I totally understand Bobby Bacala.
Bobby Bacala is one of Tony Soprano’s men in the Italian gangster show, The Sopranos. In one episode, Bobby Bacala’s wife is killed in a car accident. Mourning her death, he refuses to eat the last batch of baked ziti that she made. Only an Italian could understand such dedication to food.
I thought about Bobby Bacala when my refrigerator broke several days ago. It didn’t exactly break, but it stopped cooling consistently (that pesky light still goes on, though). Everything in my freezer melted when I was away at school. By the evening, everything was back to its icy state.
Having an on-again, off-again refrigerator just won’t cut it, especially with summer upon us. So I dumped the rotting food in the fridge section and saved some of the items in the frozen section, hoping that the fridge would miraculously decide to work again permanently. It hasn’t.
Desperate to have some fresh food in the house until I get the fridge fixed, I borrowed an ice chest to house a few perishables like milk and eggs. I figured that would give me a little time until I get the fridge repaired. As I was in the market buying what few items would fit in the ice chest, I got a call from Marjorie.
She was so excited—Rebecca is back for the summer from college, and she brought her dorm refrigerator with her—and did I want to borrow it?
Of course I wanted to borrow it! With the extra room, I added a few more luxury perishables to my shopping list, including a precious brick of Tillamook cheddar. My life was coming back to normal.
For the past few days, I’ve been carefully filling that little fridge with food, and unceremoniously throwing out bad food from the broken fridge. It feels good—making things simpler, smaller, and reducing my carbon footprint. I could live like this in a wonderfully minimalistic way. Maybe I'll even use that large refrigerator space for bookshelves.
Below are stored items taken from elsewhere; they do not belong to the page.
(** *** Lifting to histories *)

Lemma pushes_snoc P log req t r :
  pushes P (log ++ [(req, t, r)]) =
  pushes P log ++ (if P req && bool_decide (r = Push) then [t] else []).
Proof. unfold pushes. rewrite omap_app. cbn. by destruct (P req && _). Qed.

Lemma lookup_reset_expired self inner k k' now :
  rate_limits (reset_expired self inner k now) !! k' =
  if decide (k = k') then
    (λ rl, if decide (rate_limit_window_ms self ≤ now - window_start rl)%N then mkRate 0 now else rl)
      <$> rate_limits inner !! k'
  else rate_limits inner !! k'.
Proof.
  cbn. case_decide; [subst; by rewrite lookup_alter_eq|by rewrite lookup_alter_ne].
Qed.

Lemma lookup_cleanup_rate self inner k now :
  rate_limits (run_cleanup self inner now) !! k =
  rate_limits inner !! k ≫= λ rl,
    if decide (now - window_start rl < rate_limit_window_ms self)%N then Some rl else None.
Proof.
  cbn. rewrite map_lookup_filter. destruct (rate_limits inner !! k) as [rl|]; [|done]. cbn.
  case_decide; [by rewrite option_guard_True|by rewrite option_guard_False].
Qed.

Lemma lookup_cleanup_dedup self inner k now :
  dedup_seen (run_cleanup self inner now) !! k =
  dedup_seen inner !! k ≫= λ t, if decide (now - t < dedup_window_ms self)%N then Some t else None.
Proof.
  cbn. rewrite map_lookup_filter. destruct (dedup_seen inner !! k) as [t|]; [|done]. cbn.
  case_decide; [by rewrite option_guard_True|by rewrite option_guard_False].
Qed.

Definition valid_config (self : PushService) : Prop :=
  (0 < rate_limit_per_minute self < 2 ^ 64)%N ∧ (0 < rate_limit_window_ms self)%N.

(** A clock that never goes back. *)
Fixpoint clock_from (now : N) (es : list push_event) : Prop :=
  match es with
  | [] => True
  | e :: es => (now ≤ event_time e)%N ∧ clock_from (event_time e) es
  end.

Section histories.
Context (self : PushService) (Hc : valid_config self).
It wasn’t until today, though, that I decided to completely give up on the old one. Today is trash day, so I dumped everything into the stinky smelly trash bin. But I paused when I got to the freezer. Inside the freezer is my most cherished possession: the last batch of spaghetti sauce that my mom ever made.
Occasionally she would give me some of her sauce to freeze for a time when I was too tired to cook.There is nothing in this world that tastes like her spaghetti sauce. Over the years, I’ve learned to make it myself, but it doesn’t have that loving, mom touch. Anyway, she always dated the food she gave us, and this one was dated February 9, 1999. She died four months later, before I had ever used the sauce.
I’ve kept that sauce in my freezer all these years. Like Bobby Bacala, I refuse to give up on the love for that person I have cherished more than anyone. The sauce is probably frozen down to a tiny cube of red ice, but even then, I know it has a piece of my mom. It has her love and her caring and her years of experience of Italian cooking. If nothing else, it has DNA from her saliva when she tasted it. She is really inside that container. Whatever it has, it is the most important material thing my mom left me.
I paused at the freezer as I held this container of spaghetti sauce, housed in an old Cool Whip tub. Like everything else in the freezer, it had melted. Maybe this is a sign. It’s June, after all—the month of my mom’s birthday, and the month of her death. Maybe it’s time to give up the spaghetti sauce. It’s just the physical form of a memory, and I’ll always have that memory. Maybe it’s time to let go.
Feeling a little melancholy, I brought that tub of my mom’s last batch of spaghetti sauce over to the tiny refrigerator that has lived in Rebecca’s freshman dorm room all year. I opened the door, and I squeezed that tub into the teeny tiny freezer compartment. It fits perfectly next to the miniature ice cube tray.
Thank you, Marjorie, for the freezer--like a super hero, you always come through with exactly what I need. My mom is still around, living in Rebecca's fridge. The month of June is kind of tough, so I'm grateful that you have helped me hang on to her a little longer.
Ultimately, Bobby Bacala acquiesced to family pressure to serve his wife's last dish of pasta. I haven't reached that point, but Bobby and I certainly agree on one thing: you can hold onto that special someone as long as they fit in your freezer.